Oligodendrocytes vs Schwann Cells: Myelination Across the Nervous System
- CNS: oligodendrocytes wrap multiple axons with myelin in the central nervous system.
- PNS: Schwann cells wrap individual axons with myelin in the peripheral nervous system.
- The myelin sheath contains layers of membrane and cytoskeletal components to insulate and speed neural signals.
Disease Spotlight: Multiple Sclerosis (MS)
- MS is an autoimmune attack on myelinating cells.
- Demyelination damages signal conduction, leading to slowed or blocked nerve signaling and various neurological symptoms.
Astrocytes and Microglia: Roles in Health and Disease
- Astrocytes:
- Maintain extracellular chemical balance and regulate neurotransmitters (e.g., glutamate -> glutamine recycling).
- Regulate the BBB and interact with blood vessels to maintain brain homeostasis and nutrient delivery.
- Promote synapse formation and support neuronal health.
- Microglia:
- Immune cells of the brain; remove dead cells, prune synapses, and clear protein aggregates.
- Dysregulated microglia activity can contribute to neurodegenerative diseases (e.g., Alzheimer's).
Re-visiting Golgi’s Theory: Connections Between Cells
- Reticular theory vs neuron doctrine revisited in modern context:
- Gap junctions provide direct cytoplasmic connections between some neurons and glia, implying some level of direct continuity.
- Tunneling nanotubes are channels that connect cells and allow direct exchange of materials.
- These discoveries do not negate the neuron doctrine but indicate that brain connectivity includes both discrete units and certain direct intercellular channels.
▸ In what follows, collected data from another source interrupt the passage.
(** [/p/.test(s)]: [p] occurs in [s]. *)
Lemma test_lit (p s : string) :
  test (lit p) s = true <-> exists a rest, s = a +:+ p +:+ rest.
Proof.
  unfold test. split.
  - destruct (search (lit p) true s) as [[b a]|] eqn:E; [|discriminate].
    intros _. exists b, a. now apply search_lit_sound in E.
  - intros (a & rest & ->). now destruct (search_lit_complete p a rest true) as [x ->].
Qed.

(** X4. [prefetch] does nothing at all, and does not even look at the route,
    exactly when there is a connection that asks to save data or whose
    effective type holds the text [2g]. *)
Theorem prefetch_slow_connection :
  forall (env : Env) (buildId assetPrefix route : string) (isDependency : bool) (W : World),
    (slowConnection W = true <->
       exists cn, connection (window W) = Some cn /\
                  (saveData cn = true \/
                   exists a rest, effectiveType cn = a +:+ "2g" +:+ rest)) /\
    (slowConnection W = true ->
       prefetch env buildId assetPrefix route isDependency W = Return W).
Proof.
  intros env buildId assetPrefix route isDependency W. split.
  - unfold slowConnection. destruct (connection (window W)) as [cn|].
    + rewrite orb_true_iff, test_lit. split.
      * intros Hs. now exists cn.
      * now intros (cn' & [= <-] & Hs).
    + split; [discriminate | now intros (cn & [=] & _)].
  - intros Hs. unfold prefetch. now rewrite Hs.
Qed.

(** A slow 2G connection, and a route that is not even valid. *)
Lemma prefetch_slow_connection_witness :
  prefetch Example.devEnv "build" "" "no-slash" false
    (set_connection (Some {| saveData := false; effectiveType := "slow-2g" |}) Example.world0)
  = Return (set_connection (Some {| saveData := false; effectiveType := "slow-2g" |})
              Example.world0).
Proof.
  apply (proj2 (prefetch_slow_connection Example.devEnv "build" "" "no-slash" false _)).
  reflexivity.
Defined.

Lemma hasScript_more (url : string) (W W' : World) (l : list ScriptEl) :
  scripts (document W') = scripts (document W) ++ l ->
  hasScript url W = true -> hasScript url W' = true.
Proof.
  unfold hasScript. intros ->. rewrite existsb_app.
  intros [-> ->]%andb_true_iff. reflexivity.
Qed.

(** X5. A call of [prefetch] that returns leaves [this], the window, the
    scripts, the promises and the emitted events as they are; it adds at most
    one link and queues at most one reaction.  On a connection that is not
    slow, in a build that is not a production build, for a route that is not
    a dependency and does not begin with a slash, it throws the invalid route
    error, and changes nothing. *)
Theorem prefetch_effects :
  forall (env : Env) (buildId assetPrefix route : string) (isDependency : bool) (W : World),
    (forall W',
        prefetch env buildId assetPrefix route isDependency W = Return W' ->
        this W' = this W /\ window W' = window W /\
        promises (runtime W') = promises (runtime W) /\
        emitted (runtime W') = emitted (runtime W) /\
        oneMoreLink W W' /\
        exists j, reactions (runtime W') = reactions (runtime W) ++ j /\ length j <= 1) /\
    (slowConnection W = false -> isDependency = false -> production env = false ->
     startsWith route "/" = false ->
     prefetch env buildId assetPrefix route isDependency W = Throw (invalidRouteError route)).
Proof.
  intros env buildId assetPrefix route isDependency W. split.
  - intros W'. unfold prefetch, oneMoreLink.
    destruct (slowConnection W).
    { intros [= <-]. repeat split; try (exists []; rewrite app_nil_r; split; [reflexivity | cbn; lia]). }
    destruct (prefetchUrl env buildId assetPrefix route isDependency) as [url|err];
      [|discriminate].
    cbn [bind]. destruct (hasLink _ _ W).
    { intros [= <-]. repeat split; try (exists []; rewrite app_nil_r; split; [reflexivity | cbn; lia]). }
    intros [= <-].
    destruct url as [u|]; [destruct (String.eqb u "") |];
      destruct (production env && negb isDependency); cbn;
      repeat split;
      first [ exists []; rewrite app_nil_r; split; [reflexivity | cbn; lia]
            | eexists [_]; split; [reflexivity | cbn; lia] ].
  - intros Hs -> Hp Hr. unfold prefetch, prefetchUrl. rewrite Hs, Hp. cbn [negb].
    now rewrite normalizeRoute_Throw by now apply startsWith_slash_false.
Qed.

(** A development build and a route without a slash: the call throws. *)
Lemma prefetch_effects_witness :
  prefetch Example.devEnv "build" "" "about" false Example.world0
  = Throw (invalidRouteError "about").
Proof.
  apply (proj2 (prefetch_effects Example.devEnv "build" "" "about" false Example.world0));
    reflexivity.
Defined.

(** X6. Prefetching is deduplicated through the document: after a [prefetch]
    of a dependency, or of a route in a build that is not a production build,
    the same call again changes nothing. *)
Theorem prefetch_twice :
  forall (env : Env) (buildId assetPrefix route : string) (isDependency : bool) (W W1 : World),
    production env = false \/ isDependency = true ->
    prefetch env buildId assetPrefix route isDependency W = Return W1 ->
    prefetch env buildId assetPrefix route isDependency W1 = Return W1.
Proof.
  intros env buildId assetPrefix route isDependency W W1 Hmode.
  assert (Hp : production env && negb isDependency = false)
    by (destruct Hmode as [-> | ->]; [reflexivity | apply andb_false_r]).
  unfold prefetch. rewrite Hp.
  destruct (slowConnection W) eqn:Hs; [intros [= <-]; now rewrite Hs |].
  destruct (prefetchUrl env buildId assetPrefix route isDependency) as [url|err];
    [|discriminate].
  cbn [bind]. destruct (hasLink _ _ W) eqn:Hl.
  { intros [= <-]. now rewrite Hs, Hl. }
  intros [= <-]. destruct url as [u|]; cbn [default from_option id] in *.
  - destruct (String.eqb_spec u "") as [->|Hu].
    + now rewrite Hs, Hl.
    + change (slowConnection (appendLink env u (relPrefetch env)
               (Some (if endsWith u ".css" then "style" else "script")) W))
        with (slowConnection W).
      now rewrite Hs, hasLink_appendLink.
  - now rewrite Hs, Hl.
Qed.

(** The bundle of [/about] in a development build is linked once. *)
Lemma prefetch_twice_witness :
  exists W1,
    prefetch Example.devEnv "build" "" "/about" false Example.world0 = Return W1 /\
    prefetch Example.devEnv "build" "" "/about" false W1 = Return W1 /\
    length (links (document W1)) = 1.
Proof.
  eexists. split; [reflexivity |]. split; [|reflexivity].
  apply (prefetch_twice Example.devEnv "build" "" "/about" false Example.world0 _
           (or_introl eq_refl) eq_refl).
Defined.

(** ** Injecting dependencies *)

Lemma endsWith_nonempty (d suf : string) : suf <> "" -> endsWith d suf = true -> d <> "".
Proof. intros Hs E ->. cbn in E. destruct suf; [congruence | discriminate]. Qed.

Lemma hasScript_loadScript (env : Env) (url route : string) (W : World) :
  url <> "" -> hasScript url (loadScript env url route W) = true.
Proof.
  intros Hu. unfold hasScript, loadScript. cbn.
  apply String.eqb_neq in Hu. rewrite Hu. cbn.
  rewrite existsb_app. cbn. rewrite startsWith_refl. cbn. apply orb_true_r.
Qed.

Lemma injectDependency_more (env : Env) (route d : string) (W : World) :
  (exists l, scripts (document (injectDependency env route d W)) = scripts (document W) ++ l) /\
  (exists l, links (document (injectDependency env route d W)) = links (document W) ++ l).
Proof.
  unfold injectDependency.
  destruct (endsWith d ".js" && negb (hasScript d W));
    match goal with |- context [if ?c then _ else _] => destruct c end; cbn;
    split; first [ exists []; now rewrite app_nil_r | eexists [_]; reflexivity ].
Qed.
Chapter 2 Learning Objectives (Summary of Goals)
- Describe the basic steps of staining in histology (fixation, staining, slicing, visualization).
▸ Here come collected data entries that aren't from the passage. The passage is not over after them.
(** Where a frame leaves the player: where the two translations led, or, in
    a paused frame, where the player was. *)
Lemma animate_position (keys : Frame.Keys) (now : Q) (st : Frame.State) (w : World) :
  let st' := (Frame.animate sc keys now st w).1 in
  (Frame.x (Frame.player st'), Frame.y (Frame.player st'))
    = (Frame.x (Frame.player st), Frame.y (Frame.player st)) \/
  exists dt dx dy,
    (Frame.x (Frame.player st'), Frame.y (Frame.player st'))
    = Frame.moveStrafe sc keys dt dx dy
        (Frame.moveForward sc keys dt dx dy
           (Frame.x (Frame.player st), Frame.y (Frame.player st))).
Proof.
  unfold Frame.animate. destruct (Frame.gamePaused st); [left; reflexivity|].
  right. eexists _, _, _.
  destruct (Frame.moveStrafe _ _ _ _ _ _) as [px py] eqn:Epos.
  destruct (_ && negb (Frame.levelComplete sc)).
  - unfold bind, Date_now, ret. cbn [fst Frame.player Frame.x Frame.y]. symmetry. exact Epos.
  - unfold bind. destruct (EnemyManager.update _ _ _ _ _ _ _) as [[dmg em1] w1].
    destruct (_ && negb (Frame.gameOver sc)).
    + unfold Date_now, ret. cbn [fst Frame.player].
      destruct (JS.ltb 0 dmg); cbn [Frame.x Frame.y]; symmetry; exact Epos.
    + destruct (Frame.minimap sc), (Frame.onPlayerMove sc);
        unfold Date_now, Math_random, ret; cbn [fst snd];
        destruct (Frame.applyShake _ _) as [sh2 w2]; cbn [fst Frame.player];
        destruct (JS.ltb 0 dmg); cbn [Frame.x Frame.y]; symmetry; exact Epos.
Qed.

(** X17.  The player never ends up in a wall.  Standing on a tile of code 0
    or 9 when the loop starts, the player stands on such a tile after any
    sequence of frames and shop events, whatever keys are held and however
    long the frames take. *)
Theorem player_never_in_wall (st : Frame.State) (evs : list Frame.Event) (w : World)
    (Hstart : walkable sc (Frame.x (Frame.player st)) (Frame.y (Frame.player st)) = true) :
  let st' := (Frame.run sc st evs w).1 in
  walkable sc (Frame.x (Frame.player st')) (Frame.y (Frame.player st')) = true.
Proof.
  cbn zeta. revert st w Hstart. unfold Frame.run.
  induction evs as [|ev evs IH]; intros st w Hstart; [exact Hstart|].
  cbn [forEachM]. unfold bind.
  destruct ev as [keys now | |]; cbn [Frame.handle].
  - destruct (Frame.scheduled st); [|apply IH; exact Hstart].
    pose proof (animate_position keys now st w) as H. cbn zeta in H.
    destruct (Frame.animate sc keys now st w) as [st1 w1]. cbn [fst] in H.
    apply IH. destruct H as [H | (dt & dx & dy & H)].
    + injection H as -> ->. exact Hstart.
    + pose proof (moveStrafe_walkable keys dt dx dy _
                    (moveForward_walkable keys dt dx dy
                       (Frame.x (Frame.player st), Frame.y (Frame.player st)) Hstart)) as Hw.
      rewrite <- H in Hw. exact Hw.
  - apply IH. exact Hstart.
  - apply IH. exact Hstart.
Qed.

(** X18.  The frame in which the enemies bring the health of the player from
    above 0 to 0 ends the game, the closure holding [gameOver = false]: the
    health is exactly 0, the game-over statistics are set (without a
    [healthRemaining]), the game is paused and nothing is saved to the
    database; whatever events follow, no call of [animate] runs again. *)
Theorem game_over_stops_the_loop (keys : Frame.Keys) (now : Q)
    (st : Frame.State) (w : World)
    (Hover : Frame.gameOver sc = false)
    (Hsched : Frame.scheduled st = true)
    (Hpaused : Frame.gamePaused st = false)
    (Halive : (0 < Frame.health (Frame.player st))%Q) :
  let r := Frame.handle sc st (Frame.AnimationFrame keys now) w in
  (Frame.health (Frame.player r.1) <= 0)%Q ->
  Frame.health (Frame.player r.1) == 0 /\
  Frame.gameOverSet r.1 = true /\
  (exists t : Z,
     Frame.gameOverStats r.1
     = Some (Frame.mkLevelStats (CombatManager.kills (Frame.combatManager st))
                                (Frame.playerGold sc)
                                (inject_Z (t - Frame.startTime st) / 1000)
                                None
                                (Frame.inventoryLength sc))) /\
  Frame.gamePaused r.1 = true /\
  Frame.saved r.1 = Frame.saved st /\
  Frame.completionStats r.1 = Frame.completionStats st /\
  forall evs w', exists b, Frame.run sc r.1 evs w' = (Frame.setPaused r.1 b, w').
Proof.
  intros r. subst r. cbn [Frame.handle]. rewrite Hsched.
  unfold Frame.animate. rewrite Hpaused, Hover.
  destruct (Frame.moveStrafe _ _ _ _ _ _) as [px py].
  destruct (_ && negb (Frame.levelComplete sc)).
  - unfold bind, Date_now, ret. cbn [fst Frame.player Frame.health]. intros H. lra.
  - unfold bind. destruct (EnemyManager.update _ _ _ _ _ _ _) as [[dmg em1] w1].
    cbn [negb]. rewrite andb_true_r.
    destruct (JS.ltb 0 dmg) eqn:Hdmg; cbn [andb].
    + cbn [Frame.health].
      destruct (JS.leb (Qmax 0 (Frame.health (Frame.player st) - dmg)) 0) eqn:Hdead.
      * intros _. unfold Date_now, ret. cbn [fst snd Frame.player Frame.health
          Frame.gameOverSet Frame.gameOverStats Frame.gamePaused Frame.saved
          Frame.completionStats].
        split.
        { apply Qle_bool_iff in Hdead. pose proof (Q.le_max_l 0 (Frame.health (Frame.player st) - dmg)).
          lra. }
        split; [reflexivity|]. split; [eexists; reflexivity|].
        split; [reflexivity|]. split; [reflexivity|]. split; [reflexivity|].
        intros evs w'. apply run_unscheduled. reflexivity.
      * intros H. exfalso. revert H.
        destruct (Frame.minimap sc), (Frame.onPlayerMove sc);
          unfold Date_now, Math_random, ret; cbn [fst snd];
          destruct (Frame.applyShake _ _) as [sh2 w2];
          cbn [fst Frame.player Frame.health]; intros H;
          apply Qle_bool_iff in H; unfold JS.leb in Hdead; congruence.
    + intros H. exfalso. revert H.
      destruct (Frame.minimap sc), (Frame.onPlayerMove sc);
        unfold Date_now, Math_random, ret; cbn [fst snd];
        destruct (Frame.applyShake _ _) as [sh2 w2];
        cbn [fst Frame.player Frame.health]; intros H; lra.
Qed.

End FrameLoop.

Lemma player_never_in_wall_witness :
  let st' := (Frame.run alleyScene (frameState (3 # 2) (3 # 2))
                [Frame.AnimationFrame onlyForward 16; Frame.ShopOpened;
                 Frame.AnimationFrame onlyForward 32; Frame.ShopClosed;
                 Frame.AnimationFrame onlyForward 48] world0).1 in
  walkable alleyScene (Frame.x (Frame.player st')) (Frame.y (Frame.player st')) = true.
Proof.
  apply (player_never_in_wall alleyScene (frameState (3 # 2) (3 # 2))).
  vm_compute. reflexivity.
Defined.

Lemma game_over_stops_the_loop_witness :
  let r := Frame.handle duelScene duelState (Frame.AnimationFrame noKeys 16) world0 in
  Frame.health (Frame.player r.1) == 0 /\
  Frame.gameOverSet r.1 = true /\
  (exists t : Z,
     Frame.gameOverStats r.1
     = Some (Frame.mkLevelStats (CombatManager.kills (Frame.combatManager duelState))
                                (Frame.playerGold duelScene)
                                (inject_Z (t - Frame.startTime duelState) / 1000)
                                None
                                (Frame.inventoryLength duelScene))) /\
  Frame.gamePaused r.1 = true /\
  Frame.saved r.1 = Frame.saved duelState /\
  Frame.completionStats r.1 = Frame.completionStats duelState /\
  forall evs w', exists b, Frame.run duelScene r.1 evs w' = (Frame.setPaused r.1 b, w').
Proof.
  apply (game_over_stops_the_loop duelScene noKeys 16 duelState world0).
  - reflexivity.
  - reflexivity.
  - reflexivity.
  - vm_compute. reflexivity.
  - vm_compute. discriminate.
Defined.

(* ===================================================================== *)
(** * Spawning the enemies *)
(* ===================================================================== *)

(** [v || d || d] is [v || d], for a [d] that is not 0. *)
Lemma or_else_twice (v d : Q) :
  Qeq_bool d 0 = false -> JS.or_else (JS.or_else v d) d = JS.or_else v d.
Proof.
  intros Hd. unfold JS.or_else. destruct (Qeq_bool v 0) eqn:Hv.
  - rewrite Hd. reflexivity.
  - rewrite Hv. reflexivity.
Qed.

Lemma or_else_opt_twice (v : option Q) (d : Q) :
  Qeq_bool d 0 = false -> JS.or_else (JS.or_else_opt v d) d = JS.or_else_opt v d.
Proof.
  intros Hd. destruct v as [q|]; cbn [JS.or_else_opt].
  - apply or_else_twice, Hd.
  - unfold JS.or_else. rewrite Hd. reflexivity.
Qed.

Lemma keeps_create (i : Z) (ex ey : Q) (ty : string) (stats : Stats) :
  keeps (Enemy.create i ex ey ty stats).
Proof. unfold Enemy.create. keeps_tac. Qed.

(** The loop of [spawnEnemies] over a list of enemy types that is not empty. *)
Lemma spawnEach_spec (enemyTypes : list EnemyType) (spawnPositions : list (Z * Z)) :
  enemyTypes <> [] ->
  forall (index : nat) (m : EnemyManager.t) (w : World),
  exists es,
    (EnemyManager.spawnEach enemyTypes index spawnPositions m w).1
    = EnemyManager.Returned
        (EnemyManager.mk (EnemyManager.enemies m ++ es)
                         (EnemyManager.nextId m + Z.of_nat (length spawnPositions))) /\
    length es = length spawnPositions /\
    forall (i : nat) pos, spawnPositions !! i = Some pos ->
      exists e ty, es !! i = Some e /\
                   enemyTypes !! ((index + i) mod length enemyTypes)%nat = Some ty /\
                   spawnedAs (EnemyManager.nextId m + Z.of_nat i) pos ty e.
Proof.
  intros Hne.
  assert (Hlen : (length enemyTypes =? 0)%nat = false).
  { apply Nat.eqb_neq. destruct enemyTypes; [congruence | cbn; lia]. }
  induction spawnPositions as [|pos rest IH]; intros index m w.
  - exists []. cbn [EnemyManager.spawnEach length]. unfold ret. cbn [fst].
    rewrite app_nil_r, Z.add_0_r. destruct m. split; [reflexivity|].
    split; [reflexivity|]. intros i pos Hi. rewrite lookup_nil in Hi. discriminate.
  - cbn [EnemyManager.spawnEach]. rewrite Hlen.
    destruct (lookup_lt_is_Some_2 enemyTypes (index mod length enemyTypes)%nat)
      as [ty Hty].
    { apply Nat.mod_upper_bound. apply Nat.eqb_neq in Hlen. exact Hlen. }
    rewrite Hty. unfold bind.
    set (stats := mkStats _ _ _ _ _ _).
    assert (He : spawnedAs (EnemyManager.nextId m) pos ty
                   (Enemy.create (EnemyManager.nextId m) (inject_Z pos.1 + (1 # 2))
                                 (inject_Z pos.2 + (1 # 2)) (et_id ty) stats w).1).
    { unfold Enemy.create, bind, Math_random, ret, spawnedAs, stats.
      cbn [fst snd Enemy.id Enemy.x Enemy.y Enemy.type Enemy.state Enemy.health
           Enemy.maxHealth Enemy.damage Enemy.speed st_health st_damage st_speed].
      rewrite !or_else_opt_twice by reflexivity.
      repeat split. destruct (et_speed ty) as [v|]; cbn [JS.or_else_opt];
        first [reflexivity | apply or_else_twice; reflexivity]. }
    destruct (Enemy.create _ _ _ _ stats w) as [e w1]. cbn [fst] in He.
    destruct (IH (S index) (EnemyManager.mk (EnemyManager.enemies m ++ [e])
                                            (EnemyManager.nextId m + 1)) w1)
      as (es & E & Hes & Hall).
    exists (e :: es). rewrite E. cbn [EnemyManager.enemies EnemyManager.nextId length].
    split; [|split; [cbn [length]; congruence|]].
    + rewrite <- app_assoc. cbn [app]. do 2 f_equal. lia.
    + intros [|i] p Hi.
      * cbn in Hi. injection Hi as <-. exists e, ty.
        rewrite Nat.add_0_r, Z.add_0_r. auto.
      * cbn [lookup list_lookup] in Hi. destruct (Hall i p Hi) as (e' & ty' & He' & Hty' & Hs).
        exists e', ty'. split; [exact He'|]. split.
        -- rewrite <- Hty'. f_equal. f_equal. lia.
        -- replace (EnemyManager.nextId m + Z.of_nat (S i))%Z
             with (EnemyManager.nextId m + 1 + Z.of_nat i)%Z by lia.
           exact Hs.
Qed.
- Differentiate between the Nissl stain and the Golgi stain, including what each reveals about neuron structure.
- Understand the importance of the structure–function relationship in neurons.
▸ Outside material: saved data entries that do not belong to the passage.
(** The entries of [upto] before a given one are the smaller ones. *)
Lemma upto_prefix n :
  forall lo pre i post,
    upto lo n = pre ++ i :: post ->
    forall x, lo <= x < i -> In x pre.
Proof.
  induction n as [|n IH]; intros lo pre i post E x Hx.
  - destruct pre; discriminate.
  - cbn [upto] in E. destruct pre as [|p pre].
    + injection E as -> _. lia.
    + injection E as <- E. destruct (Z.eq_dec x lo) as [->|Hne];
        [now left|right].
      apply (IH (lo + 1) pre i post E). lia.
Qed.

(** X15.  The Medium AI when neither player has a winning drop and some
    column has room: [find_best_strategic_move] finds a drop, one random
    number is drawn, and if it is below 70 modulo 100 that drop is
    returned; otherwise seven more numbers are drawn for the shuffle, the
    shuffled list still holds every column, and the drop into its first
    column with room is returned.  The fall-back call of [ai_easy_move] is
    not reached, and the board is as before. *)
Theorem ai_medium_move_strategic_or_shuffled (b : Board) (fuel : nat)
        (rnd : nat -> Z) (k : nat) :
  wf_board b -> (forall n, 0 <= rnd n) ->
  (forall col r, 0 <= col < COLS -> ~ winning_drop b cell_player2 col r) ->
  (forall col r, 0 <= col < COLS -> ~ winning_drop b cell_player1 col r) ->
  (exists col r, 0 <= col < COLS /\ rd b r col = Val cell_empty) ->
  exists sm,
    find_best_strategic_move cell_player2 b = Val (sm, b) /\
    valid_drop b sm /\
    (Z.rem (rnd k) 100 < 70 ->
     ai_medium_move fuel rnd k b = Val ((sm, S k), b)) /\
    (70 <= Z.rem (rnd k) 100 ->
     exists a m,
       shuffle rnd (S k) (upto 0 7) [3; 2; 4; 1; 5; 0; 6]
       = Val (a, (k + 8)%nat) /\
       length a = 7%nat /\ (forall x, x ∈ a <-> 0 <= x < COLS) /\
       ai_medium_move fuel rnd k b = Val ((m, (k + 8)%nat), b) /\
       valid_drop b m /\
       exists i,
         a !! i = Some (column m) /\
         forall j col, (j < i)%nat -> a !! j = Some col -> column_full b col).
Proof.
  intros Hwf Hrnd Hno2 Hno1 Hroom.
  destruct (find_best_strategic_move_spec cell_player2 b Hwf)
    as (sm & Es & _ & Vs).
  specialize (Vs Hroom). pose proof (valid_drop_row _ _ Vs) as Hrs.
  exists sm. split; [exact Es|]. split; [exact Vs|].
  assert (Head : ai_medium_move fuel rnd k b
                 = (if Z.rem (rnd k) 100 <? 70 then ret (sm, S k) else
                    do sh <- peek (fun _ => shuffle rnd (S k) (upto 0 7)
                                              [3; 2; 4; 1; 5; 0; 6]) in
                    let (center_preference, k0) := (sh : list Z * nat) in
                    do found <- peek (fun b => first_open b center_preference
                                                 (upto 0 7)) in
                    match found with
                    | Some m => ret (m, k0)
                    | None => ai_easy_move fuel rnd k0
                    end) b).
  { unfold ai_medium_move.
    rewrite bind_eq, find_winning_move_spec by assumption.
    rewrite (first_win_none b cell_player2 Hwf Hno2).
    cbn [row negb Z.eqb Pos.eqb].
    rewrite bind_eq, find_winning_move_spec by assumption.
    rewrite (first_win_none b cell_player1 Hwf Hno1).
    cbn [row negb Z.eqb Pos.eqb].
    rewrite bind_eq, Es.
    destruct (Z.eqb_spec (row sm) (-1)); [lia|]. cbn [negb andb].
    reflexivity. }
  split.
  - intros Hlt. rewrite Head.
    destruct (Z.ltb_spec (Z.rem (rnd k) 100) 70); [reflexivity|lia].
  - intros Hge.
    destruct (shuffle_spec rnd Hrnd (upto 0 7) (S k) [3; 2; 4; 1; 5; 0; 6])
      as (a & k' & Esh & Lsh & Msh); [apply (upto_range 0 7)|reflexivity|].
    pose proof (shuffle_cursor _ _ _ _ _ _ Esh) as Hk.
    change (length (upto 0 7)) with 7%nat in Hk.
    replace k' with (k + 8)%nat in Esh by lia. clear k' Hk.
    assert (Hmem : forall x, x ∈ a <-> 0 <= x < COLS).
    { intros x. rewrite Msh. unfold COLS. split.
      - intros Hx.
        repeat (apply elem_of_cons in Hx as [->|Hx]; [lia|]).
        now apply elem_of_nil in Hx.
      - intros Hx.
        assert (x = 0 \/ x = 1 \/ x = 2 \/ x = 3 \/ x = 4 \/ x = 5 \/ x = 6)
          as Hcases by lia.
        destruct Hcases as [->|[->|[->|[->|[->|[->| ->]]]]]];
          repeat first [apply list_elem_of_here | apply list_elem_of_further]. }
    assert (Hrange : forall x, x ∈ a -> 0 <= x < COLS)
      by (intros x; apply Hmem).
    destruct (first_open_spec b a (upto 0 7) Hwf Lsh Hrange (upto_range 0 7))
      as (o & Eo & Ho).
    destruct o as [m|].
    2:{ exfalso. destruct Hroom as (col & r & Hc & Hr).
        assert (Hin : col ∈ a) by now apply Hmem.
        apply list_elem_of_lookup in Hin as [idx Hidx].
        pose proof (lookup_lt_Some _ _ _ Hidx) as Ln.
        apply (Ho (Z.of_nat idx) col) with (r := r).
        - apply In_upto. lia.
        - now rewrite Nat2Z.id.
        - apply rd_in_grid, in_grid_spec in Hr. tauto.
        - assumption. }
    destruct (first_open_first b a (upto 0 7) Hwf Lsh Hrange (upto_range 0 7)
                m Eo) as (Hv & pre & i & post & Hsplit & Li & Hfull).
    exists a, m. split; [exact Esh|]. split; [exact Lsh|].
    split; [exact Hmem|]. split; [|split; [exact Hv|]].
    + rewrite Head.
      destruct (Z.ltb_spec (Z.rem (rnd k) 100) 70); [lia|].
      rewrite bind_eq, peek_eq, Esh. cbn beta iota.
      rewrite bind_eq, peek_eq, Eo. reflexivity.
    + exists (Z.to_nat i). split; [exact Li|].
      intros j col Hj Hl.
      apply (Hfull (Z.of_nat j) col); [|now rewrite Nat2Z.id].
      apply (upto_prefix 7 0 pre i post Hsplit).
      assert (Hi : In i (upto 0 7)) by (rewrite Hsplit; apply in_elt).
      apply In_upto in Hi. lia.
Qed.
- Define the Neuron Doctrine and contrast it with Reticular Theory; explain why the Neuron Doctrine progressed neuroscience.
- Identify all parts of a neuron (membrane, cytoskeleton, soma, neurites, axons, dendrites, axon hillock, nodes of Ranvier, synapse, axon terminal, dendritic spines) and describe their functions and how dysfunction could affect neural signaling.
- Differentiate cytoskeletal components (microtubules, neurofilaments, microfilaments) and explain anterograde vs retrograde transport.
- Describe the purpose and method of immunocytochemistry.
- Describe the three main types of glia, their functions, and roles in disease.
- Explain how Golgi staining contributed to the neuron doctrine, and discuss two ways in which Golgi was not entirely wrong.
- Connect these concepts to real-world relevance, including disease mechanisms and brain energy demands.